Computing

Helping Robots Get a Grip

A new approach lets dexterous robotic hands grasp easily.

One of the main things preventing robots from lending a hand with everyday tasks is a simple lack of manual dexterity. New research from a team at Columbia University could help robots–and robotic prosthetics–get a better grip on all kinds of objects.

Good grip: A new approach allows a complicated robotic hand to grab an object more easily.

Peter Allen, a professor at Columbia University and director of its Robotics Group, and colleague Matei Ciocarlie developed a simpler way to control a dexterous robotic hand by drawing on research in biology. They realized that while human hands have about 20 degrees of freedom (20 joints that can each bend), each joint is not capable of moving completely independently; instead, its movements are linked to those of other joints by muscles or nerves.

Traditionally, the software used to control a complex robot hand has tried to account for all the degrees of freedom in the robotic hand’s joints, but this is computationally cumbersome and slows the robot down. Instead, Allen and Ciocarlie decided to limit the movement of a robot hand in the same way a human hand is limited. By linking its joints in this way, they showed it is possible to control a complicated robotic hand with faster, more efficient algorithms and without losing any of its functionality. “You can learn from biology to reduce the degrees of freedom,” says Allen. “Even though you may have 20 degrees of freedom, you don’t need to use them.”

The researchers experimented with four different kinds of complex robotic hand, each of which had multiple joints. They developed software to control each gripper by linking its joints. In simulations and real-life tests, the software was able to quickly calculate grasping positions in order to grab different objects, including a wine glass, flask, telephone, model airplane, and ashtray.

The system works in two stages. First it chooses an array of possible grasping motions depending on the angle at which the hand is approaching the object. Second, it selects from these positions the one that will provide the most stable grasp. Then, if the controller thinks the grasping position looks right, she can give the command and the hand will take hold of the object.

“Grasping objects with a human-like hand is a seemingly complex computational problem,” says Charlie Kemp, a professor at the Georgia Institute of Technology, who has developed robots capable of grasping unfamiliar objects. “This work suggests that there is an underlying simplicity. It shows that a complex hand may not require a complex brain.”

Calculated grabs: A sensor lets the system detect the direction of approach; the software then calculates the most effective grasping positions.

“I believe it’s the way forward for automated grasping,” adds Eric Berger, the codirector of the personal robotics program at Willow Garage, a robotics research center in California. “From my perspective, the algorithmic work … is novel and useful, but the most exciting thing about what they’re doing is the different approaches they’re taking to applying these new algorithms to the real world.”

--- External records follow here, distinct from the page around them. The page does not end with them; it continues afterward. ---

(* ===== verification/RouteSpec.v ===== *)
(** * Where a connection goes

    The routing policy stated on the rows of the snapshot, without the
    functions of the generator: which clients a rule selects, which rule sets
    are its destinations and what they contain, which rule decides among those
    that claim a connection, which tunnel can carry traffic.  The generated
    configuration decides every connection this way, and fails closed. *)

From Stdlib Require Import Ascii.
From S2P Require Import Prelude GoStd Netip Model GoJson Db Wf Sample SettingsStore RealityStore PoolFilter SingBox Generate GenerateSpec GenerateRefs.
#[local] Open Scope Z_scope.
#[local] Set Default Proof Using "Type".

Section routes.
Context `{PF : Platform} `{PP : PoolPolicy} `{PS : PoolSource}.
Variables (sn : SnapshotT) (plain : PlainLists).

(** ** Tunnels *)

(** A server of a pool is taken when it is admitted, no admitted server before
    it has its link, and fewer than [poolMaxServers] links are admitted before it. *)
Definition admitted (s : PoolServer) : Prop := s.(ps_url) <> EmptyString /\ Allows sn.(sn_settings).(s_blocklist) s = true.
#[export] Instance admitted_dec s : Decision (admitted s) := _.
Definition links_before (before : list PoolServer) : gset string := list_to_set (ps_url <$> filter admitted before).
Definition taken (pool : list PoolServer) (s : PoolServer) : Prop :=
  exists before after, pool = before ++ s :: after /\ admitted s /\ s.(ps_url) ∉ links_before before /\
    (size (links_before before) < poolMaxServers)%nat.
(** A tunnel carries traffic when it is switched on and, being a pool, has a
    server whose link is understood. *)
Definition carries (id : string) : Prop :=
  exists t, t ∈ sn.(sn_tunnels) /\ t.(t_id) = id /\ t.(t_enabled) = true /\
    (t.(t_source) = SourcePool -> exists s m, taken t.(t_pool) s /\ Parse s.(ps_url) = Some (Some m)).
Definition switched_on (id : string) : Prop := exists t, t ∈ sn.(sn_tunnels) /\ t.(t_id) = id /\ t.(t_enabled) = true.

(** ** Clients of a rule *)
Definition address_prefix (p : Peer) (s : string) : Prop :=
  if ContainsByte p.(p_address) "/" then exists x, ParsePrefix p.(p_address) = Some x /\ s = PrefixString x
  else exists a, ParseAddr p.(p_address) = Some a /\ s = PrefixString (host_prefix a).
Definition picked (r : Rule) (p : Peer) : Prop := p ∈ sn.(sn_peers) /\ p.(p_id) ∈ r.(r_peers).
Definition all_off (r : Rule) : Prop := r.(r_scope) = ScopeSelected /\ forall p, picked r p -> p.(p_enabled) = false.
(** The rule is about everybody, or about the selected clients: those that are
    switched on, or all of them when none is. *)
Definition from_client (pk : packet) (r : Rule) : Prop :=
  r.(r_scope) <> ScopeSelected \/
  exists p s, picked r p /\ address_prefix p s /\ pk.(pk_source) s = true /\ (p.(p_enabled) = true \/ all_off r).

(** ** Destinations of a rule

    The tag of the set in the route rules, its contents, and what the rules of
    the resolver use of it. *)
Definition inline_body (domains subnets : list string) : SetBody :=
  Inline ((if decide (domains = []) then [] else [HDomains domains]) ++ (if decide (subnets = []) then [] else [HCIDRs subnets])).
Definition inline_names (domains : list string) : option SetBody :=
  if decide (domains = []) then None else Some (Inline [HDomains domains]).
Definition native_body (a : NativeArtifact) : SetBody := if a.(na_srs) then LocalBinary a.(na_path) else LocalSource a.(na_path).
Definition native_names (a : NativeArtifact) : option SetBody :=
  if decide (a.(na_dns_path) = EmptyString) then None else Some (LocalSource a.(na_dns_path)).
Inductive destination (r : Rule) : string -> SetBody -> option SetBody -> Prop :=
  | dest_community key l a : key ∈ r.(r_community) -> plain (communityListURL key) = Some l -> l.(pl_native) = Some a ->
      destination r (communityTag key) (native_body a) (native_names a)
  | dest_own : r.(r_domains) <> [] \/ r.(r_subnets) <> [] ->
      destination r (ruleSetTag r.(r_id)) (inline_body r.(r_domains) r.(r_subnets)) (inline_names r.(r_domains))
  | dest_native i raw l a : r.(r_remote) !! i = Some raw -> ruleSetFormat raw = true -> plain raw = Some l -> l.(pl_native) = Some a ->
      destination r (remoteListTag r.(r_id) i) (native_body a) (native_names a)
  | dest_plain i raw l : r.(r_remote) !! i = Some raw -> ruleSetFormat raw = false -> plain raw = Some l ->
      l.(pl_domains) <> [] \/ l.(pl_subnets) <> [] ->
      destination r (plainListTag r.(r_id) i) (inline_body l.(pl_domains) l.(pl_subnets)) (inline_names l.(pl_domains)).
(** A rule set of the configuration belongs to the rule. *)
Definition set_under (r : Rule) (s : RuleSet) : Prop :=
  (exists names, destination r s.(st_tag) s.(st_body) names) \/
  exists tag body, destination r tag body (Some s.(st_body)) /\ s.(st_tag) = dnsTag tag.

(** ** Who decides *)
Definition claims (pk : packet) (r : Rule) : Prop :=
  r.(r_enabled) = true /\ from_client pk r /\ exists tag body names, destination r tag body names /\ pk.(pk_set) tag = true.
(** Among the rules that claim the connection the one with the least priority;
    of several with that priority the first row. *)
Definition decides (pk : packet) (i : nat) (r : Rule) : Prop :=
  sn.(sn_rules) !! i = Some r /\ claims pk r /\
  forall j x, sn.(sn_rules) !! j = Some x -> claims pk x -> j = i \/ r.(r_priority) < x.(r_priority) \/
    r.(r_priority) = x.(r_priority) /\ (i < j)%nat.

(** What the deciding rule does. *)
Inductive ruling (r : Rule) : RuleActionT -> Prop :=
  | verdict_block : r.(r_action) = ActionBlock -> ruling r Reject
  | verdict_off : all_off r -> ruling r Reject
  | verdict_direct : r.(r_action) = ActionDirect -> ~ all_off r -> ruling r (Route TagDirect)
  | verdict_tunnel : r.(r_action) = ActionTunnel -> ~ all_off r -> carries r.(r_tunnel) -> r.(r_via) = EmptyString ->
      ruling r (Route (TunnelTag r.(r_tunnel)))
  | verdict_chain : r.(r_action) = ActionTunnel -> ~ all_off r -> carries r.(r_tunnel) -> r.(r_via) <> EmptyString ->
      switched_on r.(r_via) -> ruling r (Route (ChainTag r.(r_via) r.(r_tunnel)))
  | verdict_down : r.(r_action) = ActionTunnel -> ~ carries r.(r_tunnel) -> ruling r Reject
  | verdict_chain_down : r.(r_action) = ActionTunnel -> r.(r_via) <> EmptyString -> ~ switched_on r.(r_via) -> ruling r Reject.

(** The source belongs to a client whose whole traffic is assigned to tunnel
    [id]; the first row counts. *)
Definition owner (pk : packet) (i : nat) (p : Peer) (id : string) : Prop :=
  sn.(sn_peers) !! i = Some p /\ p.(p_egress) = Some id /\
  exists a, ParseAddr p.(p_address) = Some a /\ pk.(pk_source) (PrefixString (MkPrefix a 32)) = true.
Definition first_owner (pk : packet) (p : Peer) (id : string) : Prop :=
  exists i, owner pk i p id /\ forall j q id', owner pk j q id' -> (i <= j)%nat.
Definition unowned (pk : packet) : Prop := forall i p id, ~ owner pk i p id.
Definition to_lan (pk : packet) : Prop := exists lan, lan ∈ LocalIPv4 /\ pk.(pk_ip) lan = true.

Inductive routed (pk : packet) : RuleActionT -> Prop :=
  | routed_dns : pk.(pk_inbound) = TagDNSIn -> routed pk HijackDNS
  | routed_own p id : pk.(pk_inbound) <> TagDNSIn -> first_owner pk p id -> p.(p_enabled) = true -> carries id -> ~ to_lan pk ->
      routed pk (Route (TunnelTag id))
  | routed_own_off p id : pk.(pk_inbound) <> TagDNSIn -> first_owner pk p id -> p.(p_enabled) = false \/ ~ carries id \/ to_lan pk ->
      routed pk Reject
  | routed_rule i r a : pk.(pk_inbound) <> TagDNSIn -> unowned pk -> decides pk i r -> ruling r a -> routed pk a
  | routed_default : pk.(pk_inbound) <> TagDNSIn -> unowned pk -> (forall r, r ∈ sn.(sn_rules) -> ~ claims pk r) ->
      routed pk (Route TagDirect).
End routes.

(** ** The policy decides every connection at most one way *)
Section unique.
Context `{PF : Platform} `{PP : PoolPolicy} `{PS : PoolSource}.
Variables (sn : SnapshotT) (plain : PlainLists).

Lemma verdict_unique r a b : ruling sn r a -> ruling sn r b -> a = b.
Proof.
  intros Ha Hb. unfold ActionBlock, ActionDirect, ActionTunnel in *. destruct Ha, Hb; try done; exfalso;
    unfold ActionBlock, ActionDirect, ActionTunnel in *; first [congruence|tauto].
Qed.
Lemma decides_unique pk i r j x : decides sn plain pk i r -> decides sn plain pk j x -> i = j /\ r = x.
Proof.
  intros (Hr & Hcr & Hmr) (Hx & Hcx & Hmx). assert (i = j) as <-.
  { destruct (Hmr _ _ Hx Hcx) as [|[|[]]], (Hmx _ _ Hr Hcr) as [|[|[]]]; lia. }
  split; [done|congruence].
Qed.
Lemma first_owner_unique pk p id q id' : first_owner sn pk p id -> first_owner sn pk q id' -> p = q /\ id = id'.
Proof.
  intros (i & Hi & Hmi) (j & Hj & Hmj). assert (i = j) as <- by (pose proof (Hmi _ _ _ Hj); pose proof (Hmj _ _ _ Hi); lia).
  destruct Hi as (Hp & He & _), Hj as (Hq & He' & _). rewrite Hp in Hq. injection Hq as ->. split; [done|congruence].
Qed.
Lemma owned_unowned pk p id : first_owner sn pk p id -> unowned sn pk -> False.
Proof. intros (i & Hi & _) Hu. by eapply Hu. Qed.
Lemma routed_unique pk a b : routed sn plain pk a -> routed sn plain pk b -> a = b.
Proof.
  intros Ha Hb. destruct Ha as [Hi|p id Hi Hp Hen Hc Hl|p id Hi Hp Hoff|i r a Hi Hu Hd Hv|Hi Hu Hno],
    Hb as [Hi'|q id' Hi' Hq Hen' Hc' Hl'|q id' Hi' Hq Hoff'|j x b Hi' Hu' Hd' Hv'|Hi' Hu' Hno']; try done;
    try (exfalso; by eapply owned_unowned);
    try (destruct (first_owner_unique _ _ _ _ _ Hp Hq) as [-> ->]; try done; exfalso; naive_solver congruence).
  - destruct (decides_unique _ _ _ _ _ Hd Hd') as [-> ->]. by eapply verdict_unique.
  - destruct Hd as (Hr & Hcl & _). destruct (Hno' r); [by eapply list_elem_of_lookup_2|done].
  - destruct Hd' as (Hr & Hcl & _). destruct (Hno x); [by eapply list_elem_of_lookup_2|done].
Qed.
End unique.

In their experiments, the Columbia team preprogrammed the system with a rough idea of the shape of the object it would grab. The next step is to couple the robotic grasper to a system that can evaluate completely unfamiliar objects in the real world.

Other research groups are making progress in this area. For example, Intel has created technology that uses electric fields to carefully sense delicate objects within reach, while Andrew Ng and colleagues at Stanford University have developed a robot that can calculate the best place to grab onto an object that it hasn’t seen before.

Learn more about robotics at EmTech Digital 2017.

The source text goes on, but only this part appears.